2 - Tendo o Tribunal a quo apreciado e decidido que o pilar probatório para efeitos de apreciação do mérito dos autos, assentava no conjunto de documentos que foram juntos aos autos e que constam igualmente dos processos administrativos, e tendo a vindo a decidir que não vislumbrava necessidade de produção da prova requerida, pode também dispensar a dispensar a realização da audiência prévia, nos termos dos artigos 87.º-B, n.º 2 87.º-A, n.º 1, alínea b), ambos do CPTA.

3 - Tendo a Mm.ª Juíza apreciado que o mérito dos autos deve ser conhecido já no despacho saneador, dada a desnecessidade da produção de prova adicional, e tendo decidido pela dispensa da realização da Audiência prévia, se com essa decisão não concordava o Autor, com base no facto de que queria o mesmo produzir a prova por si tida em perspectiva, em Audiência final, então, tendo sido notificado desse despacho, devia o Autor ter deduzida reclamação do assim decidido, para o que devia ter requerido a realização de Audiência prévia nos termos do artigo 87.º-B, n.º 4 do CPTA.

4 – Tendo subjacente o disposto no referido artigo 90.º, n.ºs 1 e 3 do CPTA, avaliando e decidindo o Tribunal a quo por que termos e para que efeitos pretendia o Autor a produção de prova testemunhal e a prestação de declarações de parte, e se nesse domínio proferiu decisão pela qual não admitiu esses meios de prova, por decorrência dessa decisão cabia recurso de apelação autónoma, nos termos do artigo 142.º, n.ºs 3 – parte inicial – e 5 - parte final - do CPTA, e do artigo 644.º, n.º 2, alínea d) do CPC.

5 - Como assim decorre das Alegações de recurso e respectivas conclusões, sendo patente que o Recorrente tinha para si que a prova do que havia alegado na Petição inicial apenas podia ser feito por via testemunhal e pelas suas declarações de parte, devia ter reclamado do despacho que decidiu pela dispensa da realização da Audiência prévia, e/ou não podia ter deixado transitar em julgado as decisões contidas no despacho proferido.

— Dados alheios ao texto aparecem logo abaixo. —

Lemma buffers_same ip il op ol w w' r : buffers ip il op ol w = Some (w', r) -> w' = w.
Proof.
  unfold buffers, input, output, act_bind, read_memory, act_ret, undefined.
  repeat case_match; intros; simplify_eq; done.
Qed.

#[local] Hint Resolve steady_ret steady_undefined steady_read_memory steady_write_memory
  steady_read_slot steady_write_slot steady_arc_new steady_arc_clone steady_drop_arcs
  steady_into_raw steady_deref steady_from_raw : steady.

(** Walks a computation down to its primitives. *)
Ltac steady :=
  repeat first
    [ done
    | solve [auto with steady]
    | apply steady_bind; [|intros ? ? _]
    | progress case_match ].

Section evolution.
Context `{CL : CryptoLaws} `{Host}.

Lemma steady_input ptr n w : steady (input ptr n) w.
Proof. unfold input. steady. Qed.

Lemma steady_buffers ip il op ol w : steady (buffers ip il op ol) w.
Proof. intros w' r E. by apply buffers_same in E as ->. Qed.

Lemma steady_deliver out buf left r w : steady (deliver out buf left r) w.
Proof. unfold deliver. steady. Qed.

Lemma steady_establish out buf left session r w : steady (establish out buf left session r) w.
Proof. unfold establish. steady; apply steady_deliver. Qed.

Lemma steady_identity_key i w : steady (identity_key i) w.
Proof. unfold identity_key. steady. Qed.

(** A call that borrows a live object and two buffers. *)
Lemma steady_borrow {T} `{Boxed T} w h ip il op ol (body : T -> bytes -> bytes -> Act (Result Z)) :
  (forall t i o, boxed w h = Some t -> steady (body t i o) w) ->
  steady (guard (
    if h =? null then act_ret (Ok FECTP_ERR_NULL) else
    let* t := deref h in
    let* b := buffers ip il op ol in
    match b with
    | None => act_ret (Ok FECTP_ERR_NULL)
    | Some (i, o) => body t i o
    end)) w.
Proof.
  intros Hbody. unfold guard. apply steady_bind; [|steady].
  destruct (h =? null); [apply steady_ret|]. apply steady_bind; [apply steady_deref|].
  intros t w1 Ht. unfold deref in Ht. destruct (boxed w h) as [t'|] eqn:Hb; [|done].
  injection Ht as <- <-. apply steady_bind; [apply steady_buffers|].
  intros r w1 ->%buffers_same. destruct r as [[i o]|]; [by apply Hbody|apply steady_ret].
Qed.

Lemma steady_replace {T} `{Boxed T} w h (t t' : T) arcs out buf left r :
  boxed w h = Some t -> kept (to_object t) (to_object t') ->
  steady (let* _ := assign h t' in let* _ := drop_arcs arcs in deliver out buf left r) w.
Proof.
  intros Hb Hk. apply steady_bind; [by eapply steady_assign|]. intros _ w1 _.
  apply steady_bind; [apply steady_drop_arcs|]. intros _ w2 _. apply steady_deliver.
Qed.
End evolution.

#[local] Hint Resolve steady_input steady_buffers steady_deliver steady_establish steady_identity_key
  : steady.

Lemma read_init_kept `{CL : CryptoLaws} `{Host} (r : Responder IdentityKey) frame buf :
  object_ok (BoxResponder r) ->
  kept (BoxResponder r) (BoxResponder (Responder.read_init r frame buf).1).
Proof.
  intros Hok. pose proof (read_init_safe r frame buf (fun k _ => dh_never_panics k)) as Hs.
  destruct (Responder.read_init r frame buf) as [r' res]. destruct Hs as [_ Hkeys]. cbn [fst].
  destruct Hkeys as [->|(k & Hk & Hn & Hh)]; [apply kept_refl|].
  destruct Hok as [|Hnone]; [congruence|].
  split; [cbn; by rewrite Hk|]. cbn. unfold responder_arcs. rewrite Hk, Hn, Hnone.
  destruct Hh as [->|(hs & -> & <-)]; [right; by rewrite Hnone|left; by rewrite app_nil_r].
Qed.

6 - Em torno da nulidade processual a que se reporta o artigo 195.º do CPC, a mesma não ocorre pois que a apreciação e decisão do Tribunal a quo em torno da não realização de prova adicional para além da constante dos autos por prova documental e bem assim, a dispensa da realização da Audiência prévia, constituem actos sujeitos à livre apreciação do julgador, embora passíveis de recurso jurisdicional, é certo, mas que para tanto deve ser tempestivamente apresentado.
***

IV – DECISÃO

Nestes termos, de harmonia com os poderes conferidos pelo artigo 202.º da Constituição da República Portuguesa, os juízes da Secção de Contencioso Administrativo deste Tribunal, Acordam em conferência em NEGAR PROVIMENTO ao recurso do Recorrente Manuel Domingos Milheiras C., confirmando assim a Sentença recorrida.
*

Custas a cargo do Recorrente – Cfr. artigo 527.º, n.ºs 1 e 2 do CPC.
**

Notifique.
*

Porto, 14 de janeiro de 2022.

Paulo Ferreira de Magalhães
João Beato
Luís Migueis Garcia, com declaração de voto


Declaração de voto:
Ainda que não acompanhe a linha de raciocínio pela qual é erigida a necessidade de uma apelação autónoma - uma vez que no tipo de situação em causa não há uma verdadeira “rejeição” de meios de prova -, também entendo que haverá que negar provimento ao recurso, pois que ao que prévia e fundamental sustenta mérito – “reconstituir o respetivo processo” -, e uma vez visto o processo administrativo como conjunto de documentos em que se traduzem os actos e formalidades que integram o procedimento administrativo, a reduzir a escrito, a prova admitida é unicamente a documental ou outro meio com força probatória plena, que no processo judicial haveria de já estar carreada como prova constituída.